弁護士会の読書
※本欄の記述はあくまで会員の個人的意見です。
2025年1月12日
あの日の風を描く
社会
(霧山昴)
著者 愛野 史香 、 出版 角川春樹事務所
芸術大学(美術大学)は、異能をもつ学生集団から成りますよね。
東京芸大について、「最後の秘境」として紹介した本を読みましたが、まさしく秘境というか異郷です。とても凡人の行くところではありません。
そのなかに文化財保有修復専攻がある。日本絵画の模写や修復、表具の仕立てをするところ。
江戸時代が終わるまでの絵画が「日本絵画」で、日本の伝統的な画材と技法を用いて描かれた明治時代以降の近代絵画が「日本画」。
日本絵画を日本絵画たらしめる、古の画家がもつ底知れぬ描写力。円山応挙の絵には余分な線が一切なく、対象の本質を見抜いて充実している。
中国では、バブル期に日本に留学した中国人によって「岩彩画」という新しい絵画ジャンルが確立している。日本画の自由な気風と岩絵具を使った表現方法は、水彩画が席巻していた中国画壇に新風を吹き込んだ。

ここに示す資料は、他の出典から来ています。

(** ** TLS *)

Record TLSConfig (C : Type) := {
  Certificates : list C; MinVersion : Z; NextProtos : list string; CipherSuites : list string
}.
Arguments Certificates {C}. Arguments MinVersion {C}. Arguments NextProtos {C}. Arguments CipherSuites {C}.
Definition VersionTLS12 : Z := 771.
Definition base_tls {C} (cert : C) : TLSConfig C :=
  {| Certificates := [cert]; MinVersion := VersionTLS12; NextProtos := ["dot"; "doq"; "h2"; "http/1.1"];
     CipherSuites := ["TLS_ECDHE_ECDSA_WITH_AES_128_GCM_SHA256"; "TLS_ECDHE_ECDSA_WITH_AES_256_GCM_SHA384";
                      "TLS_ECDHE_RSA_WITH_AES_128_GCM_SHA256"; "TLS_ECDHE_RSA_WITH_AES_256_GCM_SHA384";
                      "TLS_ECDHE_RSA_WITH_CHACHA20_POLY1305_SHA256"; "TLS_ECDHE_ECDSA_WITH_CHACHA20_POLY1305_SHA256"] |}.
Definition with_protos {C} (l : list string) (c : TLSConfig C) : TLSConfig C :=
  {| Certificates := Certificates c; MinVersion := MinVersion c; NextProtos := l; CipherSuites := CipherSuites c |}.
Definition with_cert {C} (cert : C) (c : TLSConfig C) : TLSConfig C :=
  {| Certificates := [cert]; MinVersion := MinVersion c; NextProtos := NextProtos c; CipherSuites := CipherSuites c |}.
(** The configuration [GetConfigForClient] returns for its choice. *)
Definition client_config {C} (tlsConf : TLSConfig C) (choice : TLSChoice C) : TLSConfig C :=
  match choice with BaseCert => tlsConf | CustomCert c => with_cert c tlsConf end.
(** The protocol the tls package agrees on: the first of the server's list
    that the client offers, none when the client offers nothing. *)
Definition negotiate (server client : list string) : outcome string :=
  match client with
  | [] => Ok ""
  | _ => match list_find (λ p, p ∈ client) server with
         | Some (_, p) => Ok p
         | None => if bool_decide ("h2" ∈ server) && bool_decide ("http/1.1" ∈ client) then Ok ""
                   else Err "tls: client requested unsupported application protocols"
         end
  end.
Lemma delete_users_wf p d : wf_db d → wf_db (delete_users p d).
Proof. intros Hwf. keep_wf. Qed.
Lemma delete_groups_wf p d : wf_db d → wf_db (delete_groups p d).
Proof. intros Hwf. keep_wf. Qed.
Lemma delete_upstreams_wf p d : wf_db d → wf_db (set_upstreams (delete_where p (upstreams d)) d).
Proof. intros Hwf. keep_wf. Qed.
Lemma delete_rules_wf p d : wf_db d → wf_db (set_split_rules (delete_where p (split_rules d)) d).
Proof. intros Hwf. keep_wf. Qed.
Lemma delete_hots_wf p d : wf_db d → wf_db (set_hot_domains (delete_where p (hot_domains d)) d).
Proof. intros Hwf. keep_wf. Qed.
Lemma delete_domains_wf p d : wf_db d → wf_db (set_tenant_domains (delete_where p (tenant_domains d)) d).
Proof. intros Hwf. keep_wf. Qed.

(** Once no row refers to the tenant, its row can go. *)
Lemma delete_tenants_wf id d :
  wf_db d →
  Forall (λ r, ceq_null (ur_tenant_id r) id = false) (users d) →
  Forall (λ r, ceq_null (gr_tenant_id r) id = false) (upstream_groups d) →
  Forall (λ r, ceq_null (rr_tenant_id r) id = false) (split_rules d) →
  Forall (λ r, ceq_null (hr_tenant_id r) id = false) (hot_domains d) →
  Forall (λ r, ceq (dr_tenant_id r) id = false) (tenant_domains d) →
  wf_db (set_tenants (delete_where (λ r, ceq (tr_id r) id) (tenants d)) d).
Proof.
  intros Hwf Hu Hg Hr Hh Hd. keep_wf.
Qed.
Lemma Forall_deleted {A} (q : A → bool) t : Forall (λ r, q r = false) (delete_where q t).
Proof. apply Forall_forall. by intros r [Hr _]%list_elem_of_filter. Qed.
Lemma delete_tenant_wf id d : wf_db d → wf_db (delete_tenant id d).
Proof.
  intros Hwf. unfold delete_tenant. apply delete_tenants_wf.
  - apply delete_domains_wf, delete_hots_wf, delete_rules_wf, delete_groups_wf, delete_users_wf, Hwf.
  - destruct d. apply Forall_deleted.
  - destruct d. apply Forall_deleted.
  - destruct d. apply Forall_deleted.
  - destruct d. apply Forall_deleted.
  - destruct d. apply Forall_deleted.
Qed.
End preservation.
#[export] Hint Resolve insert_user_wf insert_history_wf insert_tenant_wf insert_domain_wf insert_group_wf insert_upstream_wf
  insert_rule_wf insert_hot_wf update_users_wf update_user_binding_wf update_tenant_wf update_domain_wf update_group_wf
  update_upstream_wf update_rule_wf stmt_wf_total delete_users_wf delete_groups_wf delete_tenant_wf delete_upstreams_wf
  delete_rules_wf delete_hots_wf delete_domains_wf : tables.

日本において「模写」には、古くからいろいろな定義がある。教義を伝えるための仏画の模写。様式や技法を継承するための模写。修業のための模写。保存するための模写。日本の仏画や水墨画、障壁画といった絵画様式は、それぞれ図様や技法が、模写によって時代を超えて継承されている。保存のための模写は、どの状態を模写するかによって三つに区分される。現状模写、古色復元模写そして復元模写。
卓越した腕をもつ画家の行いをなぞることで、冷静になり、自分を客観的にとらえることができる。未熟さや傲慢さ、どこに神経を研ぎ澄まさねばならないのか、いろいろと気づかされ、視界が晴れる。

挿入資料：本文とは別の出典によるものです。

(* ===== verification/World.v ===== *)
(** * The state and effects of the control plane

    A handler or repository method is an [act]: it takes the state of the
    world (database, audit table, Redis, clock, fresh identifiers, alerts
    sent) and returns an outcome and the new state. An error returned by a
    Go function is the outcome [Err]; the state reached so far is kept, as
    nothing is rolled back. Every SQL statement consumes one entry of
    [w_faults]: [Some e] makes it fail with the error [e] (connection lost,
    context cancelled, value out of range); past its end nothing fails.

    UUIDs and bcrypt are parameters with the laws their documentation
    states. *)

From S2P Require Import Prelude GoStrings Config Model StoreCache RateLimit Warmup QueryLog Db.

Record World (R : Type) := {
  w_db : DB;                          (* the metadata tables *)
  w_audit : list AuditRec;            (* audit_logs *)
  w_rdb : R;
  w_now : Time;
  w_fresh : nat;                      (* randomness drawn so far *)
  w_faults : list (option string);
  w_mem : gmap string memCounter;     (* memory of the login limiter *)
  w_alerts : list (string * string);  (* alerts posted: title, content *)
}.
Arguments w_db {R}. Arguments w_audit {R}. Arguments w_rdb {R}. Arguments w_now {R}. Arguments w_fresh {R}.
Arguments w_faults {R}. Arguments w_mem {R}. Arguments w_alerts {R}. Arguments Build_World {R}.

Section setters.
Context {R : Type}.
Definition set_db (x : DB) (w : World R) : World R :=
  let 'Build_World a b c d e f g h := w in Build_World x b c d e f g h.
Definition set_audit (x : list AuditRec) (w : World R) : World R :=
  let 'Build_World a b c d e f g h := w in Build_World a x c d e f g h.
Definition set_rdb (x : R) (w : World R) : World R :=
  let 'Build_World a b c d e f g h := w in Build_World a b x d e f g h.
Definition set_now (x : Time) (w : World R) : World R :=
  let 'Build_World a b c d e f g h := w in Build_World a b c x e f g h.
Definition set_fresh (x : nat) (w : World R) : World R :=
  let 'Build_World a b c d e f g h := w in Build_World a b c d x f g h.
Definition set_faults (x : list (option string)) (w : World R) : World R :=
  let 'Build_World a b c d e f g h := w in Build_World a b c d e x g h.
Definition set_mem (x : gmap string memCounter) (w : World R) : World R :=
  let 'Build_World a b c d e f g h := w in Build_World a b c d e f x h.
Definition set_alerts (x : list (string * string)) (w : World R) : World R :=
  let 'Build_World a b c d e f g h := w in Build_World a b c d e f g x.
End setters.

(** ** The monad *)

Definition act (R A : Type) : Type := World R → outcome A * World R.
#[global] Instance act_ret {R} : MRet (act R) := λ A a w, (Ok a, w).
#[global] Instance act_bind {R} : MBind (act R) := λ A B f m w,
  match m w with
  | (Ok a, w) => f a w
  | (Err e, w) => (Err e, w)
  | (Panic, w) => (Panic, w)
  end.
Definition fail {R A} (e : string) : act R A := λ w, (Err e, w).
Definition panic {R A} : act R A := λ w, (Panic, w).
(** [x, err := m], with the error at hand. *)
Definition try_ {R A} (m : act R A) : act R (outcome A) := λ w,
  match m w with
  | (Panic, w) => (Panic, w)
  | (o, w) => (Ok o, w)
  end.
(** [_ = m] *)
Definition ignore {R A} (m : act R A) : act R unit := _ ← try_ m; mret ().

Definition time_Now {R} : act R Time := λ w, (Ok (w_now w), w).
Definition get_rdb {R} : act R R := λ w, (Ok (w_rdb w), w).
(** One Redis command, its error at hand. *)
Definition redis {R A} (f : R → Time → R * A) : act R A := λ w,
  let '(r, a) := f (w_rdb w) (w_now w) in (Ok a, set_rdb r w).
Definition redis_read {R A} (f : R → Time → A) : act R A := λ w, (Ok (f (w_rdb w) (w_now w)), w).

(** The next entry of the fault schedule. *)
Definition next_fault {R} (w : World R) : option string * World R :=
  match w_faults w with
  | [] => (None, w)
  | o :: l => (o, set_faults l w)
  end.
(** A SELECT and a statement that writes. *)
Definition query {R A} (f : DB → A) : act R A := λ w,
  let '(o, w) := next_fault w in
  match o with
  | Some e => (Err e, w)
  | None => (Ok (f (w_db w)), w)
  end.
Definition query_audit {R A} (f : list AuditRec → A) : act R A := λ w,
  let '(o, w) := next_fault w in
  match o with
  | Some e => (Err e, w)
  | None => (Ok (f (w_audit w)), w)
  end.
Definition exec {R} (f : DB → outcome DB) : act R unit := λ w,
  let '(o, w) := next_fault w in
  match o with
  | Some e => (Err e, w)
  | None => match f (w_db w) with
            | Ok d => (Ok (), set_db d w)
            | Err e => (Err e, w)
            | Panic => (Panic, w)
            end
  end.

(** ** Parameters *)

(** [uuid.NewString]: the n-th identifier drawn. *)
Class UUID := { NewString : nat → string }.
Class UUIDLaws `{UUID} : Prop := { NewString_inj :: Inj (=) (=) NewString }.
(** Package bcrypt: the first argument of the hash is its salt. *)
Class Bcrypt := {
  GenerateFromPassword : nat → string → outcome string;
  CompareHashAndPassword : string → string → bool;
}.
(** A password matches its own hash. *)
Class BcryptLaws `{Bcrypt} : Prop := {
  Compare_Generate : ∀ n pw h, GenerateFromPassword n pw = Ok h → CompareHashAndPassword h pw = true;
}.
(** [encoding/json] on a tenant. *)
Class TenantJSON := {
  Marshal_tenant : Tenant → outcome string;
  Unmarshal_tenant : string → outcome Tenant;
}.
Class TenantJSONLaws `{TenantJSON} : Prop := {
  Unmarshal_Marshal_tenant : ∀ t s, Marshal_tenant t = Ok s → Unmarshal_tenant s = Ok t;
}.

Definition uuid_NewString {R} `{UUID} : act R string := λ w,
  (Ok (NewString (w_fresh w)), set_fresh (S (w_fresh w)) w).

(** ** Documented behaviour of DEL on string keys *)

Class RedisDelLaws (R : Type) `{Redis R} : Prop := {
  rdb_get_del : ∀ r now now' k, (rdb_del r now [k]).2 = None → rdb_get (rdb_del r now [k]).1 now' k = Ok None;
  rdb_get_del_ne : ∀ r now now' k k', k ≠ k' → rdb_get (rdb_del r now [k]).1 now' k' = rdb_get r now' k';
}.
#[global] Instance demo_redis_del : RedisDelLaws DemoRedis.
Proof.
  split; simpl; intros; [by rewrite lookup_delete_eq|by rewrite lookup_delete_ne].
Qed.

(** ** Inversion of successful runs *)

Lemma bind_Ok {R A B} (m : act R A) (f : A → act R B) w b w' :
  (m ≫= f) w = (Ok b, w') → ∃ a w1, m w = (Ok a, w1) ∧ f a w1 = (Ok b, w').
Proof. unfold mbind, act_bind. destruct (m w) as [[a|e|] w1]; naive_solver. Qed.
Lemma bind_run {R A B} (m : act R A) (f : A → act R B) w a w1 : m w = (Ok a, w1) → (m ≫= f) w = f a w1.
Proof. unfold mbind, act_bind. by intros ->. Qed.
Lemma exec_Ok {R} f (w w' : World R) :
  exec f w = (Ok (), w') → ∃ d fl, f (w_db w) = Ok d ∧ w' = set_db d (set_faults fl w).
Proof.
  unfold exec, next_fault. destruct w as [db au r now fr [|o fl] me al]; simpl.
  - destruct (f db) as [d| |]; [|done..]. intros [= <-]. by exists d, [].
  - destruct o; [done|]. simpl. destruct (f db) as [d| |]; [|done..]. intros [= <-]. by exists d, fl.
Qed.
Lemma query_Ok {R A} (f : DB → A) (w w' : World R) a :
  query f w = (Ok a, w') → ∃ fl, a = f (w_db w) ∧ w' = set_faults fl w.
Proof.
  unfold query, next_fault. destruct w as [db au r now fr [|o fl] me al]; simpl; [|destruct o; [done|]];
    intros [= <- <-]; by eexists.
Qed.

(** ** What an action keeps *)

Definition keeps {R A} (I : World R → Prop) (m : act R A) : Prop := ∀ w, I w → I (m w).2.

Section keeps.
Context {R : Type} (I : World R → Prop).

Lemma keeps_ret {A} (a : A) : keeps I (mret a).
Proof. by intros w Hw. Qed.
Lemma keeps_fail {A} e : keeps I (fail (A := A) e).
Proof. by intros w Hw. Qed.
Lemma keeps_bind {A B} (m : act R A) (f : A → act R B) :
  keeps I m → (∀ a, keeps I (f a)) → keeps I (m ≫= f).
Proof.
  intros Hm Hf w Hw. unfold mbind, act_bind. specialize (Hm w Hw). destruct (m w) as [[a|e|] w']; simpl in *; try done.
  by apply Hf.
Qed.
Lemma keeps_from {A B} (m : act R A) (f : A → act R B) w :
  I (m w).2 → (∀ a w', m w = (Ok a, w') → I (f a w').2) → I ((m ≫= f) w).2.
Proof. unfold mbind, act_bind. destruct (m w) as [[a|e|] w']; simpl; auto. Qed.
Lemma keeps_try {A} (m : act R A) : keeps I m → keeps I (try_ m).
Proof. intros Hm w Hw. specialize (Hm w Hw). unfold try_. by destruct (m w) as [[a|e|] w']. Qed.
Lemma keeps_ignore {A} (m : act R A) : keeps I m → keeps I (ignore m).
Proof. intros Hm. apply keeps_bind; [by apply keeps_try|]. intros. apply keeps_ret. Qed.
Lemma keeps_time : keeps I time_Now.
Proof. by intros w Hw. Qed.
Lemma keeps_redis_read {A} (f : R → Time → A) : keeps I (redis_read f).
Proof. by intros w Hw. Qed.
Lemma keeps_match_option {A B} (o : option A) (f : A → act R B) g :
  (∀ a, keeps I (f a)) → keeps I g → keeps I (match o with Some a => f a | None => g end).
Proof. by destruct o. Qed.
Lemma keeps_if {B} (b : bool) (f g : act R B) :
  keeps I f → keeps I g → keeps I (if b then f else g).
Proof. by destruct b. Qed.
Lemma keeps_match_outcome {A B} (o : outcome A) (f : A → act R B) g h :
  (∀ a, keeps I (f a)) → (∀ e, keeps I (g e)) → keeps I h →
  keeps I (match o with Ok a => f a | Err e => g e | Panic => h end).
Proof. by destruct o. Qed.
End keeps.
Create HintDb keeps.
#[export] Hint Resolve keeps_ret keeps_fail keeps_bind keeps_try keeps_ignore keeps_time keeps_redis_read
  keeps_match_option keeps_if keeps_match_outcome : keeps.

(** Properties of the database alone. *)
Section keeps_db.
Context {R : Type} (P : DB → Prop).
Abbreviation I := (λ w : World R, P (w_db w)).

Lemma w_db_set_faults x (w : World R) : w_db (set_faults x w) = w_db w.
Proof. by destruct w. Qed.
Lemma w_db_set_rdb x (w : World R) : w_db (set_rdb x w) = w_db w.
Proof. by destruct w. Qed.
Lemma w_db_set_db x (w : World R) : w_db (set_db x w) = x.
Proof. by destruct w. Qed.
Lemma w_db_next_fault (w : World R) : w_db (next_fault w).2 = w_db w.
Proof. unfold next_fault. destruct (w_faults w); [done|]. apply w_db_set_faults. Qed.
Lemma keeps_query {A} (f : DB → A) : keeps I (query f).
Proof.
  intros w Hw. unfold query. pose proof (w_db_next_fault w) as Hn. destruct (next_fault w) as [[e|] w']; simpl in *; by rewrite Hn.
Qed.
Lemma keeps_query_audit {A} (f : list AuditRec → A) : keeps I (query_audit f).
Proof.
  intros w Hw. unfold query_audit. pose proof (w_db_next_fault w) as Hn. destruct (next_fault w) as [[e|] w']; simpl in *; by rewrite Hn.
Qed.
Lemma keeps_exec f : (∀ d d', P d → f d = Ok d' → P d') → keeps I (exec f).
Proof.
  intros Hf w Hw. unfold exec. pose proof (w_db_next_fault w) as Hn. destruct (next_fault w) as [[e|] w']; simpl in *; rewrite <-Hn in Hw; [done|].
  destruct (f (w_db w')) eqn:Hd; simpl; [|done..]. rewrite w_db_set_db. eauto.
Qed.
Lemma keeps_redis {A} (f : R → Time → R * A) : keeps I (redis f).
Proof. intros w Hw. unfold redis. destruct (f _ _). simpl. by rewrite w_db_set_rdb. Qed.
Lemma keeps_uuid `{UUID} : keeps I uuid_NewString.
Proof. intros w Hw. by destruct w. Qed.
End keeps_db.
#[export] Hint Resolve keeps_query keeps_query_audit keeps_exec keeps_redis keeps_uuid : keeps.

新岩絵具は、化学反応で人工的に発色させた硝子(ガラス)質の塊を粉砕してつくられた天然岩絵具に比べて、色数が多い。
絵具のにじみを防ぐ、にじみ止めを「どう砂」という。水ににわかと「明ばん」を溶かした液体。描く前に和紙に塗っておかないと、絵具がにじんで描きたい細さで線が引けない。
AI絵画が出てきたけれど、本来、絵は時間がかかって面倒臭いもの。作るにしろ、鑑賞するにしろ、芸術はタイパ良く楽しめるようには出来ていない。

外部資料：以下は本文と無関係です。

(** [audit_logs] is in the order of its ids. *)
Record LoginFailure := { lf_username : string; lf_action : string; lf_ts : Time; lf_client_ip : string }.
Definition RecentLoginFailures (limit : Z) : act R (list LoginFailure) :=
  query_audit (λ t,
    (λ a, {| lf_username := str (ad_actor_name a); lf_action := str (ad_action a); lf_ts := ad_ts a;
             lf_client_ip := str (ad_client_ip a) |}) <$>
      take (Z.to_nat limit) (reverse (filter (λ a, ceq_null (ad_action a) "auth.login_failed" = true) t))).
Definition GetAuditLastHash : act R string := query_audit (λ t, str (last t ≫= ad_entry_hash)).

(** ** Tenants *)

Definition prefix_head (c : ascii) : bool :=
  let b := byte_of c in ((97 <=? b) && (b <=? 122)) || ((48 <=? b) && (b <=? 57)).
Definition prefix_char (c : ascii) : bool := prefix_head c || (byte_of c =? 45).
Fixpoint all_chars (p : ascii → bool) (s : string) : bool :=
  match s with EmptyString => true | String c s => p c && all_chars p s end.
(** [^[a-z0-9][a-z0-9-]{2,31}$] *)
Definition PrefixPattern (p : string) : bool :=
  match p with
  | EmptyString => false
  | String c r => prefix_head c && all_chars prefix_char r && Nat.leb 2 (len r) && Nat.leb (len r) 31
  end.
Definition reservedPrefixes : list string :=
  ["www"; "api"; "admin"; "dns"; "ns1"; "ns2"; "mail"; "static"; "cdn"; "vip"].
Definition ValidPrefix (p : string) : bool := PrefixPattern p && negb (existsb (String.eqb p) reservedPrefixes).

修復では、作品に影響を及ぼすような描き起こしや塗りはしない。これが原則。穴や破れを埋めた箇所に絵を足すことを補彩というけれど、周囲の色調とのバランスをとるため、作品本来の地色と合わせる程度にとどめる。
いやあ、すごく専門的な解説があって、日本画の復元作業の奥深さをしっかり堪能できました。なので、著者はもちろん芸大が美大の卒業生だと思って巻末の著者紹介を読むと、なんと、福大の薬学部を卒業して、今は薬剤師だというのです。のけぞってしまいました。
この本は小説賞をとっただけのことはあります。ともかく最後まで読ませました。